When we think of our identity, we might think of who are and who want to be, our values and our aspirations. It’s a very personal concept, one in which we all have individual ownership over. But outwardly, our identity also plays a crucial part in how our society functions, particularly when it comes to doing business. Does this person keep his promises? Does he pay off his debts? In other words, is he trustworthy?
It wasn’t long ago when the issue of personal identity was managed mostly by reputation. If you lived in a small town, you were known and judged by the community, whether it be the local shopkeeper or the local banker. Yet the intersecting forces of industrialization, globalization and the arrival of the Internet meant that more robust and flexible solutions for managing identity were required.
Naturally, these solutions were developed as needed, generally based on various bits of identifying information that were readily available and conveniently unique. Trivial platforms like social network platforms might only require an email while financial services will ask for government issued identification, such as your Social Security number (if you’re in the US). In general, each service you interact with today has its own unique method for authorizing your identity.
Yet this setup presents a series of profound issues with how we deal with personal identity, both practical and philosophical.
On the practical side of things, it makes very little sense for every service provider to manage its own identity functionality. For one, it’s a pain for existing companies, which now must become experts in data management and cybersecurity, but it’s also damaging to innovative upstarts, which must deal with higher barriers of entry.
And having such redundancies across essentially all systems isn’t just inefficient from a cost perspective, it actively undermines the security of our personal information. If every service provider has a copy of our identifying information, it provides hackers that many more targets. According to the Bureau of Justice Statistics, identity theft costs Americans tens of billions of dollars every year.
It doesn’t get much better from a user perspective. The fact that our personal identity is dealt with on an ad-hoc basis means that it isn’t portable. I might have ten years of outstanding history on Ebay, but if I decided to open a store on Etsy, I’d be starting from zero. The same goes for a German professional emigrating to the US. It won’t matter if he or she is earning a six figure salary. Good luck getting a mortgage to settle down without an American credit score.
Moreover the costs, requirements and lack of flexibility with the current system means there are billions who lack any meaningful way of identifying themselves, limiting their access to the global economy.
But perhaps what’s most egregious about how the system is set up is how it flies in the face of common sense. Why should corporations own who we are? Why should every company we interact with get to own and hold all of our personal information? Shouldn’t we be the owners of our identity?
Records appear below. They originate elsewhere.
(** ** Descriptors *)

Definition one_if (b : bool) : Z := if b then 1 else 0.

(** How a call changes the number of times [fd] is open. *)
Definition ev_delta (fd : Z) (e : ev) : Z :=
  match e with
  | EOpenPath _ d | ESocket d | EOpen d => one_if (d =? fd)
  | EPipe rc r w => if rc <? 0 then 0 else one_if (r =? fd) + one_if (w =? fd)
  | EClose d => - one_if (d =? fd)
  | _ => 0
  end.

Definition balance (fd : Z) (tr : history) : Z := foldr (fun e n => ev_delta fd e + n) 0 tr.

Lemma balance_app fd l tr : balance fd (l ++ tr) = balance fd l + balance fd tr.
Proof. induction l as [|e l IH]; [done|]. simpl. rewrite IH. lia. Qed.

Lemma balance_idle fd l : Forall (fun e => ev_delta fd e = 0) l -> balance fd l = 0.
Proof. induction 1 as [|e l He _ IH]; [done|]. simpl. lia. Qed.

(** The descriptors of a camera object. *)
Definition cam_fds (o : mm_camera_obj_t) : list Z :=
  [ctrl_fd o; ds_fd o; fst (pfds (evt_poll_thread o)); snd (pfds (evt_poll_thread o))].

Definition occurrences (fd : Z) (l : list Z) : Z := foldr (fun d n => one_if (d =? fd) + n) 0 l.

(** An open camera: its devices, its event thread and its event poll thread. *)
Record cam_live (o : mm_camera_obj_t) : Prop := {
  cl_ctrl : 0 < ctrl_fd o;
  cl_ds : 0 < ds_fd o;
  cl_type : poll_type (evt_poll_thread o) = MM_CAMERA_POLL_TYPE_EVT;
  cl_poll : pstate (evt_poll_thread o) = MM_CAMERA_POLL_TASK_STATE_POLL;
  cl_evt : exists q sem, evt_thread o = Some {| cmd_queue := q; cmd_sem := sem |} /\ 0 <= sem < 2 ^ 31 - 1
}.

(** What the kernel is asked to do for the poll threads, and memory for
    commands: pipes are made and written, and small allocations succeed. *)
Record pipes_ok `{E : Env} : Prop := {
  po_pipe : forall tr, 0 <= (env_pipe tr).1;
  po_write : forall tr c, 1 <= env_write tr c;
  po_malloc : forall tr, env_malloc tr = true
}.

Section Object.
Context `{E : Env, CE : ChanEnv, KE : CamEnv}.

(** ** Running code on one camera object *)

Section Run.
Context (w0 : iworld) (p : positive).

(** The world with camera [p] as [o] and history [tr]. *)
Definition at_obj (o : mm_camera_obj_t) (tr : history) : iworld :=
  put_iw_tr tr (put_iw_heap (<[p := o]> (iw_heap w0)) w0).

Lemma obj_at_run o tr : obj_at p (at_obj o tr) = Some (o, at_obj o tr).
Proof. unfold obj_at, mbind, M_bind, get, deref. simpl. by rewrite lookup_insert_eq. Qed.

Lemma oget_run {A} (f : mm_camera_obj_t -> A) o tr : oget p f (at_obj o tr) = Some (f o, at_obj o tr).
Proof. unfold oget. by rewrite (bind_run _ _ _ _ _ (obj_at_run o tr)). Qed.

Lemma oupd_run f o tr : oupd p f (at_obj o tr) = Some (tt, at_obj (f o) tr).
Proof.
  unfold oupd. rewrite (bind_run _ _ _ _ _ (obj_at_run o tr)). unfold modify, at_obj. simpl. by rewrite insert_insert_eq.
Qed.

Lemma iext_run {A} (m : M history A) o tr a tr' : m tr = Some (a, tr') ->
  iext m (at_obj o tr) = Some (a, at_obj o tr').
Proof. intros H. unfold iext, zoom. simpl. by rewrite H. Qed.

Lemma on_evt_poll_run {A} (m : M pworld A) o tr a x :
  m {| pw_poll := evt_poll_thread o; pw_tr := tr |} = Some (a, x) ->
  on_evt_poll p m (at_obj o tr) = Some (a, at_obj (set_evt_poll_thread (pw_poll x) o) (pw_tr x)).
Proof.
  intros H. unfold on_evt_poll. rewrite (bind_run _ _ _ _ _ (obj_at_run o tr)). unfold zoom. simpl. rewrite H.
  unfold at_obj. simpl. by rewrite insert_insert_eq.
Qed.

(** Histories that only grow by calls that open and close nothing. *)
Definition same_fds (tr tr' : history) : Prop := forall fd, 0 < fd -> balance fd tr' = balance fd tr.

(** *** Descriptors *)

Lemma open_dev_run dev n : forall o tr, ctrl_fd o <= 0 -> exists d tr',
  open_dev p dev n (at_obj o tr) = Some (tt, at_obj (set_ctrl_fd d o) tr') /\
  forall fd, 0 < fd -> balance fd tr' = balance fd tr + one_if (d =? fd).
Proof.
  induction n as [|n IH]; intros o tr Hd; cbn [open_dev].
  all: destruct (env_open_path tr dev) as [d errno] eqn:Eo.
  all: erewrite bind_run by (apply iext_run; unfold ext; rewrite Eo; reflexivity).
  all: cbv beta iota.
  all: rewrite (bind_run _ _ _ _ _ (oupd_run _ _ _)).
  all: assert (Hb : forall fd, balance fd (EOpenPath dev d :: tr) = balance fd tr + one_if (d =? fd))
         by (intros fd; simpl; lia).
  all: destruct ((0 <? d) || negb (errno =? EIO)) eqn:Ec; [by exists d, (EOpenPath dev d :: tr)|].
  - by exists d, (EOpenPath dev d :: tr).
  - apply orb_false_iff in Ec as [Ed _]. apply Z.ltb_ge in Ed.
    erewrite bind_run by (apply iext_run; reflexivity).
    destruct (IH (set_ctrl_fd d o) (ESleep (MM_CAMERA_DEV_OPEN_RETRY_SLEEP * 1000) :: EOpenPath dev d :: tr))
      as (d' & tr' & E1 & H1); [done|].
    exists d', tr'. split; [exact E1|]. intros fd Hfd. rewrite H1 by done.
    change (balance fd (ESleep (MM_CAMERA_DEV_OPEN_RETRY_SLEEP * 1000) :: EOpenPath dev d :: tr))
      with (balance fd (EOpenPath dev d :: tr)). rewrite Hb. destruct (Z.eqb_spec d fd); simpl; lia.
Qed.
Lemma k_answers_app l l' : k_answers (l ++ l') = k_answers l ++ k_answers l'.
Proof. apply omap_app. Qed.

Lemma server_inv st s s' : inv s -> server_step st s = Some s' -> inv s'.
Proof.
  intros H Hs. unfold server_step in Hs. destruct (server s) as [|r l] eqn:Es; [done|]. injection Hs as <-.
  pose proof (inv_token _ H) as Htok. unfold token_ok in Htok. rewrite Es in Htok.
  destruct (outstanding s) as [r'|] eqn:Eo; [|by destruct Htok].
  destruct Htok as [([= -> ->] & Hfl & Ha)|[? _]]; [|done].
  assert (exists t c, msg_lock s = Some t /\ clients s !! t = Some c /\ waits_for c = Some r') as (t & c & Hm & Hc & Hw).
  { unfold outstanding in Eo. destruct (msg_lock s) as [t|]; [|done]. simpl in Eo.
    destruct (clients s !! t) as [c|] eqn:Hc; [|done]. by exists t, c. }
  constructor; simpl; try apply H.
  - unfold token_ok. change (outstanding _) with (outstanding s). rewrite Eo. right. split; [done|]. exists st. simpl.
    rewrite lookup_insert_eq. split; [|done]. unfold in_flight in *. simpl.
    apply app_nil in Hfl as [Hk [Hp Hb]%app_nil]. by rewrite k_answers_app, Hk, Hp, Hb.
  - intros t' r0 st0 Hc'. pose proof (inv_owner _ _ _ H Hc' eq_refl). assert (t' = t) as -> by congruence.
    rewrite Hc' in Hc. by injection Hc as <-.
  - intros r0 Hr0. pose proof (inv_sent _ H _ _ _ Hc Hw). rewrite lookup_insert_ne by lia. by apply (inv_fresh _ H).
  - intros r0 rc Hr. destruct (inv_results _ H _ _ Hr) as (st0 & Hst0 & ->). exists st0.
    rewrite lookup_insert_ne by congruence. done.
Qed.

Lemma init_inv n : inv (init n).
Proof.
  constructor; simpl; try done; intros; try lia;
    repeat match goal with H : replicate _ _ !! _ = Some _ |- _ => apply lookup_replicate in H as [? _] end;
    by simplify_eq/=.
Qed.

Lemma work_inv s s' : inv s -> work s s' -> inv s'.
Proof. intros H [t len Hs|t Hs|st Hs]; [by apply client_inv in Hs|by apply poll_inv in Hs|by apply server_inv in Hs]. Qed.

Lemma step_inv s s' : inv s -> step s s' -> inv s'.
Proof.
  intros H [Hw|t Hc ->|e He ->|t r Hc ->].
  - by eapply work_inv.
  - pose proof (inv_not_owner _ _ _ H Hc eq_refl) as Hm. pose proof (inv_evt _ H _ _ Hc) as He. inv_step H Hc.
    + by rewrite bool_decide_false.
    + apply (token_same s); try done; try apply H. unfold outstanding. simpl. destruct (msg_lock s) as [t'|]; [|done].
      simpl. by rewrite list_lookup_insert_ne by congruence.
  - apply (inv_poller _ _ _ _ _ H); try done; try apply H.
    unfold in_flight. simpl. rewrite k_answers_app. unfold k_answers at 2. simpl.
    by rewrite (proj2 (Z.eqb_neq _ _) He), app_nil_r.
  - by apply wake_inv.
Qed.

Lemma reachable_inv n s : reachable n s -> inv s.
Proof.
  intros Hr. pose proof (init_inv n) as H. induction Hr as [|x y z Hxy _ IH]; [done|]. apply IH. by eapply step_inv.
Qed.

(** ** Nobody waits for ever *)

Definition client_rank (b : bool) (c : client_pc) : nat :=
  match c with
  | C_idle => 0 | C_unlock_msg => 1 | C_unlock_evt _ _ => 2
  | C_test _ => if b then 3 else 6
  | C_blocked _ => 5
  | C_lock_evt _ | C_woken _ => if b then 4 else 7
  | C_send => 17 | C_lock_msg => 18
  end.
Definition poll_rank (c : poll_pc) : nat :=
  match c with P_idle => 0 | P_unlock_evt => 1 | P_signal => 5 | P_write _ => 6 | P_lock_evt _ => 7 end.
Definition event_rank (e : mm_camera_event_t) : nat :=
  if server_event_type e =? CAM_EVENT_TYPE_MAP_UNMAP_DONE then 8 else 1.

(** How many more steps there can be. *)
Definition rank (s : mstate) : nat :=
  sum_list_with (client_rank (full (box s))) (clients s) + poll_rank (poller s) +
  sum_list_with event_rank (kevents s) + 9 * length (server s).

Lemma sum_insert {A} (f g : A -> nat) l t c c' : l !! t = Some c ->
  (forall t' d, t' <> t -> l !! t' = Some d -> g d <= f d)%nat ->
  (sum_list_with g (<[t := c']> l) + f c <= sum_list_with f l + g c')%nat.
Proof.
  revert t. induction l as [|x l IH]; intros t Ht Hle; [done|]. destruct t as [|t]; simpl in *.
  - injection Ht as ->. assert (sum_list_with g l <= sum_list_with f l)%nat; [|lia].
    assert (Hl : forall t' d, l !! t' = Some d -> (g d <= f d)%nat) by (intros t' d; by apply (Hle (S t'))).
    clear -Hl. induction l as [|y l IH]; [done|]. simpl. pose proof (Hl 0%nat y eq_refl).
    assert (sum_list_with g l <= sum_list_with f l)%nat; [|lia]. apply IH. intros t'. apply (Hl (S t')).
  - assert (sum_list_with g (<[t := c']> l) + f c <= sum_list_with f l + g c')%nat.
    { apply IH; [done|]. intros t' d Hne. apply (Hle (S t')). congruence. }
    pose proof (Hle 0%nat x ltac:(done) eq_refl). lia.
Qed.

Lemma rank_mono b c : (client_rank true c <= client_rank b c)%nat.
Proof. destruct b, c; simpl; lia. Qed.

(** A thread that does not hold [msg_lock] does not look at the mailbox. *)
Lemma rank_other b b' c : holds_msg c = false -> client_rank b c = client_rank b' c.
Proof. by destruct c. Qed.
Shouldn’t we be able to decide who gets what information?
What’s beautiful is that we finally can — enabled by technology that didn’t exist until recently or wasn’t yet economically feasible for mass adoption a decade ago. These technologies include:
- Trustless distributed ledgers
- Ubiquitous mobile devices and connectivity
- Biometrics that are unique and persistent
Properly executed and governed, these technologies allow us to create a tokenized representation of our identity that maximizes trust for individuals and organizations, notably, without compromising privacy against security.
Under this proposed method, everyone (both rich and poor) has access to a mobile device that can privately and securely hold their personal information with authorized access being granted with a thumbprint.
This information is then linked with a distributed ledger of all named users, via a public database that stores and manages credentials — what we call attestations — relating to a person’s identity. An attestation is essentially a third-party validation of a person’s identity.
For instance, you might provide your personal information (stored on your mobile device) to your bank. That bank checks your information and confirms that you are indeed you and issues a formal attestation to the public database.
Now, let’s say you want to login to your online trading account, let’s call it Trade Platform. Rather than providing Trade Platform with your personal information, you instead point to your recent bank attestation on the public database. That bank is on Trade Platform’s list of approved attestors and as a result can confidently trust your identity without actually requiring any of your information.
In a sense, your private information is only shared on a “need to know” basis. And broadly speaking, it could be implemented across borders in a geopolitically neutral fashion.
The elegance of such a system means that the private information about an individual can remain privately and securely with that individual on the biometrically secured mobile device. But at the same time, mere attestations to the validity of that private information can be publicly accessible to every other party in the world that needs to trust those credentials to enable efficient and effective permissions and commerce in the world.
Most importantly, the final result? We’ll finally own our personal identity.